How to enable pre-emption in nomad

Created on: 2021-11-04 12:09

I needed preemption to be enabled for services in my nomad cluster to shuffle around some existing services and allow a new larger multi service job to be allocated. Specifically, I had the distinct hosts constraint on the services in my job, and there were no nodes immediately available to allocate them to.

Annoyingly if you don't enable preemption during server bootstrapping, you need to enable it against the API directly, this stanza isn't used to set the scheduler config after bootstrapping and the CLI doesn't seem to support changing the scheduler settings.

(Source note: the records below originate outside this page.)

(* ===== verification/_CoqProject ===== *)
-Q . S2P
Prelude.v
Slot.v
Opcode.v
Option.v
OptionFacts.v
WriteOp.v
Ledger.v
LedgerFacts.v
LedgerActions.v
Wbuf.v
WbufFacts.v
Rebuild.v
WritePath.v
Overlay.v
OverlayFacts.v
ReadYourWrites.v
Error.v
Io.v
Cmd.v
CmdFacts.v
IoFacts.v
Script.v
ScriptEncode.v
ScriptFacts.v
ScriptSem.v
ScriptEffect.v
TinyServer.v
FlushCluster.v
Flush.v
FlushFacts.v
Commit.v
Connection.v
ConnPool.v
ConnFacts.v
Xact.v
LedgerEdges.v
TableMap.v
TableMapFacts.v
Score.v
Vec.v
Ttl.v
Row.v
ScanCmd.v
RowFacts.v
Val.v
ValFacts.v
Cluster.v
ClusterFacts.v
Scan.v
ScanFacts.v
ScanResults.v
ScanMerge.v
ScanWrites.v
ScanCluster.v
ScanChase.v
ScanMoved.v
Estimate.v
EstimateFacts.v
Analyze.v
Probe.v
Report.v
Filter.v
FilterFacts.v
Knn.v
SearchInfo.v
Search.v
SearchFacts.v
Plan.v
PlanFacts.v
Open.v
OpenFacts.v
Entry.v
EntryFacts.v
ProbeFacts.v
Tls.v
TlsFacts.v
Writable.v
Modify.v
ModifyFacts.v
WritableFacts.v
(* ---------------------------------------------------------------- *)
(** ** Stateful code that may raise *)

(** A raise is a longjmp: the globals keep whatever was assigned before it,
    so the state is returned on both outcomes. *)
Definition M (S A : Type) : Type := S → result A * S.

#[global] Instance M_ret {S} : MRet (M S) := λ A a s, (Ok a, s).
#[global] Instance M_bind {S} : MBind (M S) := λ A B f m s,
  match m s with
  | (Ok a, s') => f a s'
  | (Raise e, s') => (Raise e, s')
  end.

Definition raise {S A} (e : pg_error) : M S A := λ s, (Raise e, s).
Definition get {S} : M S S := λ s, (Ok s, s).
Definition gets {S A} (f : S → A) : M S A := λ s, (Ok (f s), s).
Definition modify {S} (f : S → S) : M S unit := λ s, (Ok (), f s).
Definition when {S} (b : bool) (m : M S unit) : M S unit := if b then m else mret ().

(** [for (i = 0; ...)] over a list, stopping at the first raise. *)
Fixpoint miter {S A} (f : A → M S unit) (l : list A) : M S unit :=
  match l with
  | [] => mret ()
  | x :: r => f x ≫= λ _, miter f r
  end.

Declare Scope vfdw_scope.
Delimit Scope vfdw_scope with vfdw.
Notation "m ;;; k" := (mbind (λ _, k) m)
  (at level 100, k at level 200, right associativity) : vfdw_scope.
Open Scope vfdw_scope.

(** [memchr]: the offset of the first occurrence of a byte. *)
Fixpoint memchr (c : ascii) (s : bytes) : option nat :=
  match s with
  | EmptyString => None
  | String a r => if decide (a = c) then Some 0 else S <$> memchr c r
  end.

(** Whether a byte occurs at all. *)
Definition occurs (c : ascii) (s : bytes) : bool :=
  match memchr c s with Some _ => true | None => false end.

(* ---------------------------------------------------------------- *)
(** ** Lemmas shared by the components *)

Create HintDb vfdw.
Create Rewrite HintDb vfdw_norm.

Ltac destr_match :=
  match goal with
  | |- context [match ?x with _ => _ end] => destruct x eqn:?
  end.

(** Split an [if] or a [match] whose scrutinee is decided by a hypothesis. *)
Ltac use_eqs := repeat match goal with H : ?x = _ |- context [?x] => rewrite H end.

Lemma undec_dec z : undec (dec z) = Some z.
Proof.
  unfold undec, dec. rewrite NilZero.isi.
  - simpl. by rewrite DecimalZ.of_to.
  - intros H. apply (f_equal Z.of_int) in H as H'.
    rewrite DecimalZ.of_to in H'. simpl in H'. subst z. discriminate.
  - intros H. apply (f_equal Z.of_int) in H as H'.
    rewrite DecimalZ.of_to in H'. simpl in H'. subst z. discriminate.
Qed.

Lemma dec_inj z1 z2 : dec z1 = dec z2 → z1 = z2.
Proof. intros H. apply (f_equal undec) in H. rewrite !undec_dec in H. congruence. Qed.

Lemma append_cons c (a b : bytes) : String c a +:+ b = String c (a +:+ b).
Proof. done. Qed.

Lemma append_empty (b : bytes) : "" +:+ b = b.
Proof. done. Qed.

(** Normalise concatenations. *)
Ltac simpl_app := rewrite ?append_cons, ?append_empty in *.

Lemma append_nil_r (s : bytes) : s +:+ "" = s.
Proof. induction s as [|c s IH]; [done|]. simpl_app. by rewrite IH. Qed.

Lemma append_assoc (a b c : bytes) : (a +:+ b) +:+ c = a +:+ (b +:+ c).
Proof. induction a as [|x a IH]; [done|]. simpl_app. simpl. by rewrite ?IH. Qed.

Lemma length_append (a b : bytes) :
  String.length (a +:+ b) = String.length a + String.length b.
Proof. induction a as [|x a IH]; [done|]. simpl_app. simpl. by rewrite ?IH. Qed.

Lemma take_bytes_append (a b : bytes) : take_bytes (String.length a) (a +:+ b) = a.
Proof. induction a as [|x a IH]; [by destruct b|]. simpl_app. simpl. by rewrite IH. Qed.

Lemma drop_bytes_append (a b : bytes) : drop_bytes (String.length a) (a +:+ b) = b.
Proof. induction a as [|x a IH]; [by destruct b|]. simpl_app. done. Qed.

From a machine that can speak to a nomad server you can find the current scheduler config with the following (this is the default scheduler config for Nomad 1.1.6):

-> % curl -s http://localhost:4646/v1/operator/scheduler/configuration | jq .
{
  "SchedulerConfig": {
    "SchedulerAlgorithm": "binpack",
    "PreemptionConfig": {
      "SystemSchedulerEnabled": true,
      "BatchSchedulerEnabled": false,
      "ServiceSchedulerEnabled": false
    },
    "MemoryOversubscriptionEnabled": false,
    "CreateIndex": 5,
    "ModifyIndex": 5
  },
  "Index": 5,
  "LastContact": 0,
  "KnownLeader": true
}

Specify your desired config in schedulerUpdate.json. I want to switch to the spread scheduler, and enable preemption on services, so my config looked like:

{
  "SchedulerAlgorithm": "spread",
  "MemoryOversubscriptionEnabled": false,
  "PreemptionConfig": {
    "SystemSchedulerEnabled": true,
    "BatchSchedulerEnabled": false,
    "ServiceSchedulerEnabled": true
  }
}

Then apply it with:

-> % curl -X PUT http://localhost:4646/v1/operator/scheduler/configuration \
     --data @schedulerUpdate.json
{"Updated":true,"Index":38465}%

Now if you check the config, it has been updated:

-> % curl -s http://localhost:4646/v1/operator/scheduler/configuration | jq .
{
  "SchedulerConfig": {
    "SchedulerAlgorithm": "spread",
    "PreemptionConfig": {
      "SystemSchedulerEnabled": true,
      "BatchSchedulerEnabled": false,
      "ServiceSchedulerEnabled": true
    },
    "MemoryOversubscriptionEnabled": false,
    "CreateIndex": 5,
    "ModifyIndex": 38465
  },
  "Index": 38465,
  "LastContact": 0,
  "KnownLeader": true
}

After applying this change, I restarted the job that was failing to allocate, nomad then preempted lower priority jobs and was able to allocate all of my services.